As an example, such adherence is the adhesion of pathogens to human epithelia through the binding of pathogens to epithelial cells by bacterial or parasital adhesins. Adhesins are proteins showing specific binding affinity to oligosaccharide (carbohydrate) moieties of glycolipids and glycoproteins displayed on epithelial cells in colonized tissues. Since the attachment to host cells is the initial event of the infectious process, interference with binding by oligosaccharides mimicking the oligosaccharide moieties of glycolipids or glycoproteins prevents (see Zopf, D., Roth, S. Lancet 347, 1017 (1996)) or reduces the infection. Such attachment also occurs when the carbohydrate is located on the pathogen and therefore the binding to the host's proteins is mediated by this carbohydrate. Thus carbohydrates naturally occurring in human milk (see Anianson, G., Andersson, B., Lindstedt, R. & Svanborg, C., Microbial Pathogenesis 8, 315) offer protection to infants against infections. Carbohydrates may, in addition to protection against infection, be utilized for treatment of infectious diseases that are increasingly more difficult to treat because of growing pathogen resistance to antibiotics and drugs.

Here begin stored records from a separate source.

Lemma made_valid name kind data uid :
  pins (seedGenerationSnapshotStatusUIDs pr') (with_object_uid uid (snapshot_object namespace pr name kind data)) ->
  validateSeedGenerationSnapshotOwner pr' (data_Meta (with_object_uid uid (snapshot_object namespace pr name kind data))) kind
    (seedGenerationSnapshotStatusUIDs pr') = None.
Proof using Hpr.
  intros Hu. destruct Hpr as [Hn Hu']. unfold validateSeedGenerationSnapshotOwner, of_request, has_label,
    hasSeedGenerationSnapshotOwner. cbn [data_Meta with_object_uid snapshot_object Labels OwnerReferences meta_Name meta_UID meta_Namespace].
  unfold seedGenerationSnapshotLabels, request_labels. rewrite Hn, Hu'. rewrite !entry_insert.
  cbn [existsb seedGenerationSnapshotOwnerReference or_APIVersion or_Kind or_Name or_UID].
  rewrite !decide_False by done. rewrite !decide_True by done. unfold entry. rewrite lookup_singleton_eq. cbn [default].
  rewrite !(bool_decide_eq_true_2 _ eq_refl). cbn [andb orb negb].
  destruct Hu as [->|Hu]; [by rewrite bool_decide_eq_true_2|].
  cbn [data_Name data_UID data_Meta with_object_uid snapshot_object meta_Name meta_UID] in Hu. rewrite Hu.
  rewrite (bool_decide_eq_true_2 (Some _ = Some _)) by done. by rewrite andb_false_r.
Qed.

Lemma credential_name_same key : credential_name pr' key = credential_name pr key.
Proof using Hpr. destruct Hpr as [Hn _]. unfold credential_name, seedGenerationSnapshotNames, seedGenerationResourceName. by rewrite Hn. Qed.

Since individual natural oligosaccharides usually bind to their accepting molecules weakly, individual oligosaccharides must be used in impracticably large quantities for an effective treatment. This problem is overcome in carbohydrate polyvalent molecules [see Zopf, D., Roth, S. Lancet 347, 1017 (1996)] since such molecules bind the accepting molecules through multiple contacts resulting in strong binding. These polyvalent molecules occupy the carbohydrate binding site tightly and the infectious process is thus interrupted. The combinatorial polyvaleni oligosaccharide molecule has a further advantage of making it possible to utilize the strongest binders and their combinations for a particular pathogenic bacterium without any prior knowledge of exact binding requirements of the particular microorganism. The matrix molecule should be a biocompatible material, not eliciting an immune response, suitable for the purpose, for instance a starch for infant foods or a gel-forming oligosaccharide such as a carrageenan for dental pastes, or a similar scaffold for disruption or removal of biofilms. However, all matrices can be considered for all applications. The biofilms are often responsible for infective properties of microorganisms, for failures of implanted bioengineering devices, as well as for malfunctions of engineering structures such as oil pipelines, and the water intakes of municipal water and industrial plants.